Who has seen the wind?
Neither I nor you.
But when the leaves hang trembling,
The wind is passing through.

Who has seen the wind?
Neither you nor I.
But when the trees bow down their heads,
The wind is passing by.

 

Christina Rossetti’s “Who Has Seen the Wind?” is part of a project in which I’m posting poetry that’s in the public domain along with illustrations that are also sometimes from the public domain and other times from one of the new AI art generators. Essentially, I paste in the poem (or parts of the poem), see what the generator comes up with, and pick the images that seem best to me. These three particular images are from Bing and Stable Diffusion.

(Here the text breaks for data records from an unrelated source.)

(** The trace of tasks [k], [S k], ... run to success one after the other. *)
Fixpoint in_order (name : value) (stack : list value) (runner : loc) (k : nat)
  (ts : list Task) (results : list value) : list effect :=
  match ts, results with
  | t :: ts, r :: results =>
      Emit (taskStarted name stack k (type t))
      :: Exec runner (type t) (spec t) (Some k)
      :: Emit (taskComplete name (Some t) r)
      :: in_order name stack runner (S k) ts results
  | _, _ => []
  end.

(** ** Sharing between runner states *)

(** The objects a value gives access to: the one it refers to, and those
    its properties give access to. *)
Inductive reaches (h : heap) : value -> loc -> Prop :=
| reaches_here l : reaches h (VRef l) l
| reaches_prop l o k v l' :
    h !! l = Some o -> In (k, v) (props o) -> reaches h v l' ->
    reaches h (VRef l) l'.

(** Two values share mutable identity when some object is reached from both. *)
Definition shares (h : heap) (v1 v2 : value) : Prop :=
  exists l, reaches h v1 l /\ reaches h v2 l.

(** The child that [eachFork] makes for the key [qName]. *)
Definition child (options : value) (qName : string) : Queue :=
  set_queueStack [global__name] (Queue_new (VString qName) options).

(** A hash of queue name => function, as [_fork] expects it. *)
Definition forkspec_of (entries : list (string * loc)) : object :=
  {| class_of := ClassObject;
     props := map (fun kl => (fst kl, VRef (snd kl))) entries |}.

(** ** Worlds that the methods lead to *)

(** The world once [run] has made the promise, bound the runner and
    emitted [taskStarted] for the task [t] at the cursor. *)
Definition started (runner : value) (t : Task) (w : World) : World :=
  {| self := set_runner runner (set_promise (Some (emitters w)) (self w));
     store := store w;
     emitters := S (emitters w);
     trace := trace w ++
       [Emit (taskStarted (_name (self w)) (_queueStack (self w))
                          (_queuePosition (self w)) (type t))] |}.

(** The world once [next] has moved the cursor. *)
Definition advanced (w : World) : World :=
  {| self := set_queuePosition (S (_queuePosition (self w))) (self w);
     store := store w; emitters := emitters w; trace := trace w |}.

(** The world once the Queue has emitted [e]. *)
Definition emitted (e : event) (w : World) : World :=
  {| self := self w; store := store w; emitters := emitters w;
     trace := trace w ++ [Emit e] |}.

(** What [run] sends out for the task [t] at position [k]. *)
Definition dispatch (q : Queue) (l : loc) (k : nat) (t : Task) : list effect :=
  [Emit (taskStarted (_name q) (_queueStack q) k (type t));
   Exec l (type t) (spec t) (Some k)].

(** The Queue [q] with the task at position [k] in the hands of the runner
    [l], on the promise of rank [k]. *)
Definition awaiting (q : Queue) (l : loc) (h : heap) (k : nat)
  (tr : list effect) : World :=
  {| self := set_runner (VRef l) (set_promise (Some k) (set_queuePosition k q));
     store := h; emitters := S k; trace := tr |}.

(** The heap as the runner left it after its last piece of work. *)
Definition heap_after (h0 : heap) (hrs : list (heap * value)) : heap :=
  fold_left (fun _ hr => fst hr) hrs h0.

(** The call of the continuation of one entry of a fork specification. *)
Definition continuation (options type state : value) (kl : string * loc)
  : effect :=
  Call (snd kl) (child options (fst kl)) (Buildy_factory type state).

(** ** Relations between the world before and the world after *)

(** A method keeps a relation between the world before and the world
    after. *)
Definition keeps (R : World -> World -> Prop) {A} (m : M A) : Prop :=
  forall w, R w (snd (m w)).

Definition is_Call (e : effect) : Prop := exists l q c, e = Call l q c.

(** [_fork] leaves the Queue as it is: it allocates, and it calls
    continuations. *)
Definition forked (w w' : World) : Prop :=
  self w' = self w /\ emitters w' = emitters w /\
  exists cs, trace w' = trace w ++ cs /\ Forall is_Call cs.

(** What a method called from outside appended to the trace. *)
Definition appends (w w' : World) (es : list effect) : Prop :=
  trace w' = trace w ++ es.

(** [run] does not touch the tasks, the cursor, the name, the stack or the
    options of the Queue. *)
Definition same_plan (q q' : Queue) : Prop :=
  _queue q' = _queue q /\ _queuePosition q' = _queuePosition q /\
  _name q' = _name q /\ _queueStack q' = _queueStack q /\
  _options q' = _options q.

(** ** Invariants *)

(** A promise that was handed to the runner and has not been signalled. *)
Definition pending (w : World) (signalled : list nat) (p : nat) : Prop :=
  elem_of p (dispatched (trace w)) /\ ~ elem_of p signalled.

(** What holds of a Queue all along a run under the contract of the runner:
    the cursor is in range, it is at the end exactly when the Queue has
    completed (for a Queue that has a task), and at most one promise is
    pending, in which case the cursor is on a task and the Queue has not
    completed. *)
Record orderly (w : World) (signalled : list nat) : Prop := {
  cursor_in_range :
    _queuePosition (self w) <= length (_queue (self w));
  complete_once :
    count is_queueComplete (trace w) <= 1;
  complete_at_end :
    completed w -> _queuePosition (self w) = length (_queue (self w));
  end_is_complete :
    _queuePosition (self w) = length (_queue (self w)) ->
    0 < length (_queue (self w)) -> completed w;
  promises_exist :
    forall p, elem_of p (dispatched (trace w)) -> p < emitters w;
  signalled_exist :
    forall p, elem_of p signalled -> p < emitters w;
  one_pending :
    forall p, pending w signalled p ->
      _queuePosition (self w) < length (_queue (self w)) /\
      count is_queueComplete (trace w) = 0 /\
      forall p', pending w signalled p' -> p' = p
}.

(** The runner of a Queue is undefined until the Queue enters the dispatch
    path of [run], where it emits [taskStarted]. *)
Definition unbound_or_started (w : World) : Prop :=
  _runner (self w) = VUndefined \/ 0 < count is_taskStarted (trace w).

(** ** A build to try the properties on *)

(** A heap with a runner (0) whose state is an array (1) of one array of
    file names (2), two continuations (3, 4) and the fork specification
    [{debug: fn1, min: fn2}] (5). *)
Definition scene : heap :=
  [ {| class_of := ClassBuildy;
       props := [("_state", VRef 1); ("_type", VString "FILES")] |};
    {| class_of := ClassArray; props := [("0", VRef 2)] |};
    {| class_of := ClassArray; props := [("0", VString "a.js")] |};
    {| class_of := ClassFunction; props := [] |};
    {| class_of := ClassFunction; props := [] |};
    forkspec_of [("debug", 3); ("min", 4)] ].

Definition files : Task := {| type := VString "files"; spec := VString "*.js" |}.

Definition concat : Task := {| type := VString "concat"; spec := VNull |}.

Definition write : Task := {| type := VString "write"; spec := VString "out.js" |}.

Definition fork : Task := {| type := VString "fork"; spec := VRef 5 |}.

(** [new Queue('build')] with the given tasks, in the heap [scene]. *)
Definition build (ts : list Task) : World :=
  fresh (VString "build") VUndefined ts scene.

(** The Queue of [build ts], as a value. *)
Definition build_queue (ts : list Task) : Queue :=
  set_queue ts (Queue_new (VString "build") VUndefined).

(** ** Further notions *)

Definition is_taskFailed (e : effect) : bool :=
  match e with Emit (taskFailed _ _ _) => true | _ => false end.

(** What does not set a Queue going: a task appended, a failure signal, a
    change of the heap made outside.  What is left -- a call of [run], a
    call of [next], a success signal -- runs a task or moves the cursor. *)
Definition idle (i : input) : Prop :=
  match i with
  | ITask _ _ => True
  | ISignal _ failed _ => True
  | IExternal _ => True
  | _ => False
  end.

(** A heap with a runner that is a plain object with an [exec] of its own
    (0, its [exec] at 1), and a plain object with no [exec] (2). *)
Definition plain_scene : heap :=
  [ {| class_of := ClassObject;
       props := [("_state", VString "x"); ("exec", VRef 1)] |};
    {| class_of := ClassFunction; props := [] |};
    {| class_of := ClassObject; props := [("_state", VString "x")] |} ].

(** An object all of whose properties are primitives. *)
Definition flat (o : object) : Prop :=
  Forall (fun kv => instanceof_Object (snd kv) = false) (props o).

(** Inputs that are calls into the Queue, not changes of the heap made
    outside. *)
Definition internal (i : input) : Prop :=
  match i with IExternal _ => False | _ => True end.

(** A heap with a runner (0) whose state is an object that is not an array
    (1), a continuation (2), a fork specification whose second entry is
    not a function (3), and a runner (4) whose state is a string. *)
Definition odd_scene : heap :=
  [ {| class_of := ClassBuildy;
       props := [("_state", VRef 1); ("_type", VString "OBJECT")] |};
    {| class_of := ClassObject; props := [("code", VString "x")] |};
    {| class_of := ClassFunction; props := [] |};
    {| class_of := ClassObject;
       props := [("debug", VRef 2); ("min", VString "no");
                 ("lint", VRef 2)] |};
    {| class_of := ClassBuildy;
       props := [("_state", VString "x"); ("_type", VString "STRING")] |} ].

(** A world whose Queue has the single task [t] at its cursor and the
    runner at [r] bound, in the heap [h]. *)
Definition bound (t : Task) (r : loc) (h : heap) : World :=
  world_of (set_runner (VRef r)
              (set_queue [t] (Queue_new (VString "build") VUndefined))) h.

(** A heap with a runner (0) whose state is an array of file names (1), a
    continuation (2) and the fork specification [{debug: fn}] (3). *)
Definition flat_scene : heap :=
  [ {| class_of := ClassBuildy;
       props := [("_state", VRef 1); ("_type", VString "FILES")] |};
    {| class_of := ClassArray;
       props := [("0", VString "a.js"); ("1", VString "b.js")] |};
    {| class_of := ClassFunction; props := [] |};
    forkspec_of [("debug", 2)] ].
(** * SDG&E Green Button billing: tariff classification and aggregation

    A shallow embedding of the two processors of the repository,

    - [sdge_gbd_processor.py]          (module [Hardcoded]), whose rates,
      holidays and time-of-use hours are literals of the program, and
    - [sdge_processor_configurable.py] (module [Configurable]), which reads
      them from a JSON document,

    followed by the properties of the tariff engine stated in the
    specification.

    Conventions of the embedding.
    - Python exceptions are values: a fallible function returns a [result].
    - A [dict] whose iteration order matters (the JSON objects, in document
      order) is an association list with unique keys.
    - Ingestion ([pd.read_csv], [pd.to_datetime]) is outside the core: a file
      reaches the processors as its metadata block and its rows, each row
      carrying an already parsed calendar date and clock time, or as the
      exception ingestion raised.
    - kWh quantities, prices and costs are the program's own numbers:
      binary64 floating point ([float]), with the IEEE 754 operations in
      round-to-nearest-even of [PrimFloat].  A decimal literal of the
      program or of the schedule document stands for the nearest binary64
      number, as it does in Python.  The two decimals of the printed
      summaries are not modelled: a printed line carries the number that is
      formatted. *)

From Stdlib Require Import Floats.
From Stdlib Require Import ZArith List String Ascii Bool Lia.
From Stdlib Require Import Permutation DecimalString OrdersEx Sorted.
From Stdlib Require Import DecimalZ.
Import ListNotations.
(* ===== verification/TermSize.v ===== *)
(** ssh/connection/channels/size.go: the queue of terminal sizes between the ssh
    requests and the remote command; agent/vmapi/size.go has the same queue
    again, in the agent's package. *)
From S2P Require Import Prelude.

(** [remotecommand.TerminalSize]: two [uint16]. *)
Record TerminalSize : Type := MkSize { Width : Z; Height : Z }.

#[export] Instance TerminalSize_eq_dec : EqDecision TerminalSize.
Proof. solve_decision. Defined.

Record TerminalSizeHandler : Type := MkHandler {
  queue : gochan TerminalSize;
  closed : bool;
  capacity : nat
}.

Definition set_queue (q : gochan TerminalSize) (w : TerminalSizeHandler) : TerminalSizeHandler :=
  MkHandler q (closed w) (capacity w).

Definition ErrQueueFull : error := ErrVar "winsize: queue is full".
Definition ErrQueueClosed : error := ErrVar "chan is closed, cannot append data".

Definition NewTerminalSizeHandler (cap : nat) : TerminalSizeHandler :=
  MkHandler (ch_make cap) false cap.

(** [Next]: nil once the queue is closed and drained. *)
Definition Next : M TerminalSizeHandler (option TerminalSize) :=
  zoom queue set_queue ch_recv.

(** The check of [Fill], under the mutex, and its send. *)
Definition Fill_check : M TerminalSizeHandler () := λ w,
  if closed w then (Fail ErrQueueClosed, w)
  else if decide (length (ch_buf (queue w)) = capacity w) then (Fail ErrQueueFull, w)
  else (Ret (), w).
Definition Fill_send (data : TerminalSize) : M TerminalSizeHandler () :=
  zoom queue set_queue (ch_send data).

(** [Fill]: [mux] keeps other calls of [Fill] and [Close] out, not those of [Next]. *)
Definition Fill (data : TerminalSize) : M TerminalSizeHandler () :=
  Fill_check;; Fill_send data.

Definition Close : M TerminalSizeHandler () :=
  c ← gets closed;
  if (c : bool) then mret ()
  else modify (λ w, MkHandler (queue w) true (capacity w));; zoom queue set_queue ch_close.

(** ** agent/vmapi/size.go

    The type and its methods are those of the ssh package, over a [TerminalSize] of the
    package's own with the same two [uint16]. *)

Definition agent_NewTerminalSizeHandler (cap : nat) : TerminalSizeHandler := NewTerminalSizeHandler cap.
Definition agent_Next : M TerminalSizeHandler (option TerminalSize) := Next.
Definition agent_Fill (data : TerminalSize) : M TerminalSizeHandler () := Fill data.
Definition agent_Close : M TerminalSizeHandler () := Close.

(** ** Calls as data, and the abstract queue *)

Inductive size_call : Type := CFill (d : TerminalSize) | CNext | CClose.

Inductive size_answer : Type :=
  | ADone
  | ARefused (e : error)
  | ASize (d : option TerminalSize)
  | AWaits.

Definition size_do (c : size_call) (w : TerminalSizeHandler) : option (size_answer * TerminalSizeHandler) :=
  match c with
  | CFill d =>
      match Fill d w with
      | (Ret _, w') => Some (ADone, w')
      | (Fail e, w') => Some (ARefused e, w')
      | _ => None
      end
  | CNext =>
      match Next w with
      | (Ret d, w') => Some (ASize d, w')
      | (Blocked, w') => Some (AWaits, w')
      | _ => None
      end
  | CClose => match Close w with (Ret _, w') => Some (ADone, w') | _ => None end
  end.

(** A bounded first-in first-out queue with an end mark. *)
Record fifo : Type := MkFifo { items : list TerminalSize; ended : bool; bound : nat }.

Definition fifo_do (c : size_call) (q : fifo) : size_answer * fifo :=
  match c with
  | CFill d =>
      if ended q then (ARefused ErrQueueClosed, q)
      else if decide (length (items q) < bound q)%nat
           then (ADone, MkFifo (items q ++ [d]) (ended q) (bound q))
           else (ARefused ErrQueueFull, q)
  | CNext =>
      match items q with
      | d :: l => (ASize (Some d), MkFifo l (ended q) (bound q))
      | [] => (if ended q then ASize None else AWaits, q)
      end
  | CClose => (ADone, MkFifo (items q) true (bound q))
  end.

Fixpoint size_run (cs : list size_call) (w : TerminalSizeHandler)
    : option (list size_answer * TerminalSizeHandler) :=
  match cs with
  | [] => Some ([], w)
  | c :: cs' =>
      match size_do c w with
      | Some (a, w') =>
          match size_run cs' w' with Some (l, w'') => Some (a :: l, w'') | None => None end
      | None => None
      end
  end.

Fixpoint fifo_run (cs : list size_call) (q : fifo) : list size_answer * fifo :=
  match cs with
  | [] => ([], q)
  | c :: cs' =>
      let (a, q') := fifo_do c q in let (l, q'') := fifo_run cs' q' in (a :: l, q'')
  end.

(** The handler is the channel the fifo describes. *)
Definition is_fifo (w : TerminalSizeHandler) (q : fifo) : Prop :=
  w = MkHandler (GoChan (items q) (bound q) (ended q)) (ended q) (bound q) ∧
  (length (items q) ≤ bound q)%nat.

(** ** Lemmas *)

Lemma Fill_eq d w q : is_fifo w q →
  Fill d w =
    match fifo_do (CFill d) q with
    | (ARefused e, _) => (Fail e, w)
    | (_, q') => (Ret (), MkHandler (GoChan (items q') (bound q) false) false (bound q))
    end.
Proof.
  intros [-> Hle]. unfold Fill, Fill_check, Fill_send, zoom, ch_send, mbind, M_bind. simpl.
  destruct (ended q); [done|]. simpl.
  destruct (decide (length (items q) = bound q)); simpl;
    destruct (decide (length (items q) < bound q)%nat); try lia; done.
Qed.

Lemma size_do_fifo c w q : is_fifo w q →
  ∃ w', size_do c w = Some ((fifo_do c q).1, w') ∧ is_fifo w' (fifo_do c q).2.
Proof.
  intros Hq. destruct c as [d| |]; simpl.
  - rewrite (Fill_eq _ _ _ Hq). destruct q as [l e b], Hq as [-> Hle]; simpl in *.
    destruct e; [by eexists|].
    destruct (decide _); simpl; eexists; (split; [done|]); [|done].
    split; simpl; [done|rewrite length_app; simpl; lia].
  - destruct q as [l e b], Hq as [-> Hle]. unfold Next, zoom, ch_recv. simpl in *.
    destruct l as [|d l]; simpl; [by destruct e; eexists|].
    eexists. split; [done|]. split; [done|]. simpl in *. lia.
  - destruct q as [l e b], Hq as [-> Hle].
    unfold Close, gets, modify, zoom, ch_close, mret, M_ret, mbind, M_bind.
    simpl in *. by destruct e; eexists.
Qed.

(** ** Theorems *)

(** C32: A new terminal size queue behaves as a first-in first-out queue bounded by its
    capacity: no call panics, [Fill] is refused exactly when the queue is closed or
    full and never blocks, [Next] waits exactly on an open empty queue, and closing
    twice is harmless. *)
Theorem TerminalSizeHandler_is_fifo cs cap :
  ∃ w, size_run cs (NewTerminalSizeHandler cap) = Some ((fifo_run cs (MkFifo [] false cap)).1, w) ∧
    is_fifo w (fifo_run cs (MkFifo [] false cap)).2.
Proof.
  assert (is_fifo (NewTerminalSizeHandler cap) (MkFifo [] false cap)) as Hq by (split; [done|simpl; lia]).
  revert Hq. generalize (NewTerminalSizeHandler cap), (MkFifo [] false cap).
  induction cs as [|c cs IH]; intros w q Hq; simpl; [by exists w|].
  destruct (size_do_fifo c w q Hq) as (w1 & E1 & Hq1). rewrite E1.
  destruct (fifo_do c q) as [a q1]. destruct (IH w1 q1 Hq1) as (w2 & E2 & Hq2).
  simpl. rewrite E2. destruct (fifo_run cs q1) as [l q2]. by exists w2.
Qed.

(** [Next] does not take the mutex; whatever it takes out between the check of
    [Fill] and the send, the send finds room and does not block with the mutex held. *)
Theorem Fill_send_never_blocks w q n d :
  is_fifo w q → Fill_check w = (Ret (), w) →
  ∃ w', Fill_send d (set_queue (GoChan (drop n (items q)) (bound q) (ended q)) w) = (Ret (), w').
Proof.
  intros [-> Hle]. unfold Fill_check, Fill_send, zoom, ch_send. simpl.
  destruct (ended q); [done|]. destruct (decide (length (items q) = bound q)); [done|]. intros _.
  rewrite decide_True by (rewrite length_drop; lia). eauto.
Qed.

(** ** Concrete runs *)

Lemma Fill_send_never_blocks_witness :
  Fill_check (NewTerminalSizeHandler 1) = (Ret (), NewTerminalSizeHandler 1) ∧
  ∃ w', Fill_send (MkSize 80 24) (NewTerminalSizeHandler 1) = (Ret (), w').
Proof.
  split; [reflexivity|].
  exact (Fill_send_never_blocks (NewTerminalSizeHandler 1) (MkFifo [] false 1) 0 (MkSize 80 24)
    (conj eq_refl (Nat.le_0_l 1)) eq_refl).
Defined.
(* ===== verification/K8sUser.v ===== *)
(** ssh/kubernetes: the operations the ssh server asks of Kubernetes (interface
    [K8sAPI] of api.go) and the user they are asked for (user.go).  Connection and
    Channels are verified against the interface; SshKube implements it. *)
From S2P Require Import Prelude Config.

(** ** api.go: the interface [K8sAPI] *)

(** The two long running calls get the context: whether it is done by the time the call has
    to end. As long as it is not they may block. *)
Class K8sAPI (T : Type) : Type := {
  CreateAndWaitForRessources : KubeRessourceIdentifier → M T ();
  ExecuteCommandInPod : bool → KubeExecConfig → M T ();
  CreatePodPortForward : bool → KubeForwardConfig → M T ();
  WriteFileInPod : KubeFileWriteConfig → M T ()
}.

(** What its clients rely on to terminate: once the context of the caller is cancelled the
    two long running calls return. *)
Class K8sAPIReturns (T : Type) `{K8sAPI T} : Prop := {
  Execute_returns conf t : ∃ r t', ExecuteCommandInPod true conf t = (r, t') ∧ r ≠ Panic ∧ r ≠ Blocked;
  Forward_returns conf t : ∃ r t', CreatePodPortForward true conf t = (r, t') ∧ r ≠ Panic ∧ r ≠ Blocked
}.

(** ** user.go: [K8sAPIUserWrapper]; the embedded [K8sAPI] is the class. *)

Record K8sAPIUserWrapper : Type := MkUserWrapper { UserInformationOf : KubeRessourceIdentifier }.

Definition NewK8sAPIUserWrapper (userInfo : KubeRessourceIdentifier) : K8sAPIUserWrapper :=
  MkUserWrapper userInfo.

Definition GetUserInformation (k : K8sAPIUserWrapper) : KubeRessourceIdentifier :=
  UserInformationOf k.

Definition GetNamespace (k : K8sAPIUserWrapper) : string := ri_Namespace (UserInformationOf k).

Definition GetAuthenticatedUserID (k : K8sAPIUserWrapper) : string :=
  ri_UserIdentifier (UserInformationOf k).

(** [GetNodeName]: [Getenv] is the process environment. *)
Definition GetNodeName (Getenv : string → string) : string := Getenv NodeNameEnvVariable.

(** ** An interface to evaluate on: it records the calls and fails as told *)

Record call_log : Type := MkLog {
  executed : list KubeExecConfig;
  forwarded : list KubeForwardConfig;
  written : list KubeFileWriteConfig;
  created : list KubeRessourceIdentifier;
  outcome : option error
}.

Definition logged (f : call_log → call_log) : M call_log () := modify f;; e ← gets outcome; of_err e.

#[export] Instance call_log_api : K8sAPI call_log := {
  CreateAndWaitForRessources c := logged (λ l, MkLog (executed l) (forwarded l) (written l)
                                                (created l ++ [c]) (outcome l));
  ExecuteCommandInPod _ c := logged (λ l, MkLog (executed l ++ [c]) (forwarded l) (written l)
                                         (created l) (outcome l));
  CreatePodPortForward _ c := logged (λ l, MkLog (executed l) (forwarded l ++ [c]) (written l)
                                         (created l) (outcome l));
  WriteFileInPod c := logged (λ l, MkLog (executed l) (forwarded l) (written l ++ [c])
                                    (created l) (outcome l))
}.

#[export] Instance call_log_returns : K8sAPIReturns call_log.
Proof.
  split; intros conf [e f w c [o|]]; eexists _, _; by split_and!.
Qed.
(* ===== verification/Channels.v ===== *)
(** ssh/connection/channels and ssh/connection/payload: the handler of one ssh channel.

    A handler is built by [Build] from the callbacks a skeleton installs; [Serve]
    dispatches the channel's requests to them and waits for the goroutines they
    start.  The callbacks are state transformers on [ChanState]; [Serve] is a step
    relation ([serve_step]) because its goroutines run beside it.  Logging is left
    out.  The ssh library's [Unmarshal] is a parameter ([Payloads]). *)
From S2P Require Import Prelude Config K8sUser TermSize.

(** ** payload.go *)

Record PtyRequest : Type := MkPty {
  Term : string;
  pty_WidthColumns : Z;
  pty_HeightRows : Z;
  pty_WidthPixels : Z;
  pty_HeightPixels : Z;
  ModeList : string
}.

Record WindowChangeRequest : Type := MkWinCh {
  wc_WidthColumns : Z;
  wc_HeightRows : Z;
  wc_WidthPixels : Z;
  wc_HeightPixels : Z
}.

Record SubsystemRequest : Type := MkSubsys { Subsystem : string }.

Record ForwardTCPChannelOpen : Type := MkForward {
  HostToConnect : string;
  PortToConnect : Z;
  OriginatorAddress : string;
  OriginatorPort : Z
}.

(** [ssh.Unmarshal] at the types it is used at. *)
Class Payloads : Type := {
  Unmarshal_pty : string → option PtyRequest;
  Unmarshal_winch : string → option WindowChangeRequest;
  Unmarshal_subsys : string → option SubsystemRequest;
  Unmarshal_forward : string → option ForwardTCPChannelOpen
}.

(** ** State *)

(** [ssh.Request]. *)
Record Request : Type := MkRequest { Type_ : string; WantReply : bool; Payload : string }.

(** What the handler does to the ssh channel. *)
Inductive event : Type :=
  | Replied (req : Request) (ok : bool)
  | Wrote (text : string)
  | WroteReason (before : string) (e : error) (after : string)
  | ClosedChannel.

(** The goroutines a callback starts, and how far one of them is: not yet scheduled, in its
    call of the Kubernetes side, back from it, or before its deferred function. *)
Inductive task : Type :=
  | HandleShell
  | HandleSubsystem (cmd : string)
  | HandlePortForward.

Inductive call : Type :=
  | Exec (conf : KubeExecConfig)
  | Forward (conf : KubeForwardConfig).

Inductive stage : Type :=
  | Begin
  | InCall (k : call)
  | Called (r : error + ())
  | Leaving.

(** [callbackData], without its logger and wait group. *)
Record callbackData : Type := MkCallbackData {
  channel : positive;
  ptyReqData : option PtyRequest;
  directTCPIPData : option ForwardTCPChannelOpen;
  terminalResizer : TerminalSizeHandler;
  user : K8sAPIUserWrapper
}.

(** The data of the callbacks, the wait group's counter, the goroutines started and
    not yet finished, what was done to the channel, and the Kubernetes side. *)
Record ChanState (T : Type) : Type := MkChanState {
  reqData : callbackData;
  wg : nat;
  live : list (task * stage);
  events : list event;
  api : T
}.
Arguments MkChanState {T} _ _ _ _ _.
Arguments reqData {T} _.
Arguments wg {T} _.
Arguments live {T} _.
Arguments events {T} _.
Arguments api {T} _.

Definition set_pty p (rd : callbackData) : callbackData :=
  MkCallbackData (channel rd) p (directTCPIPData rd) (terminalResizer rd) (user rd).
Definition set_resizer r (rd : callbackData) : callbackData :=
  MkCallbackData (channel rd) (ptyReqData rd) (directTCPIPData rd) r (user rd).

Section channels.
Context {T : Type} `{K8sAPI T} `{Payloads}.
Abbreviation CS := (ChanState T).

Definition set_reqData rd (c : CS) : CS := MkChanState rd (wg c) (live c) (events c) (api c).
Definition set_wg n (c : CS) : CS := MkChanState (reqData c) n (live c) (events c) (api c).
Definition set_live l (c : CS) : CS := MkChanState (reqData c) (wg c) l (events c) (api c).
Definition emit e (c : CS) : CS := MkChanState (reqData c) (wg c) (live c) (events c ++ [e]) (api c).
Definition set_api t (c : CS) : CS := MkChanState (reqData c) (wg c) (live c) (events c) t.

Definition Reply (req : Request) (ok : bool) : M CS () := modify (emit (Replied req ok)).
Definition channel_Write (text : string) : M CS () := modify (emit (Wrote text)).
Definition channel_Close : M CS () := modify (emit ClosedChannel).
Definition in_api {A} (m : M T A) : M CS A := zoom api set_api m.
Definition in_resizer {A} (m : M TerminalSizeHandler A) : M CS A :=
  zoom (λ c, terminalResizer (reqData c)) (λ r c, set_reqData (set_resizer r (reqData c)) c) m.

(** [rd.wg.Add(1)] followed by [go f]. *)
Definition spawn (t : task) : M CS () :=
  modify (λ c, set_live (live c ++ [(t, Begin)]) (set_wg (1 + wg c)%nat c)).
(** [wg.Done]: a negative counter panics. *)
Definition wg_Done : M CS () := λ c,
  match wg c with O => (Panic, c) | S n => (Ret (), set_wg n c) end.

(** ** callback.go *)

Definition size_of_pty (p : PtyRequest) : TerminalSize :=
  MkSize (to_uint16 (pty_WidthColumns p)) (to_uint16 (pty_HeightRows p)).

(** The queue of the configuration is the handler's own, named by its channel. *)
Definition shell_conf (rd : callbackData) (tty : bool) : KubeExecConfig :=
  MkExecConfig (GetNamespace (user rd)) (GetAuthenticatedUserID (user rd)) "bash"
               (channel rd) (Some (channel rd)) tty.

This seemingly simple poem is accessible to children as well as adults, but it uses the wind in a way that can be interpreted symbolicly as well as literally. On one hand, it speaks to a natural force that can be inhumanly powerful while always invisible. This seems profound and mysterious to adults as well as children. In a sense, it represents so many other phyical forces that we experience but can’t see, from gravity to most of the electromagnetic spectrum to the atomic forces that humanity has only recently discovered (and, of course, weaponized).

But the wind also represents other mysteries, from the divine to the ineffable. God is the most obvious and greatest of these symbolic forces, gentle and merciful at times, wrathful at others. The wind also serves as a symbol of other essences such as human love, so tender in serene days, so deeply passionate in more tempestuous weathers.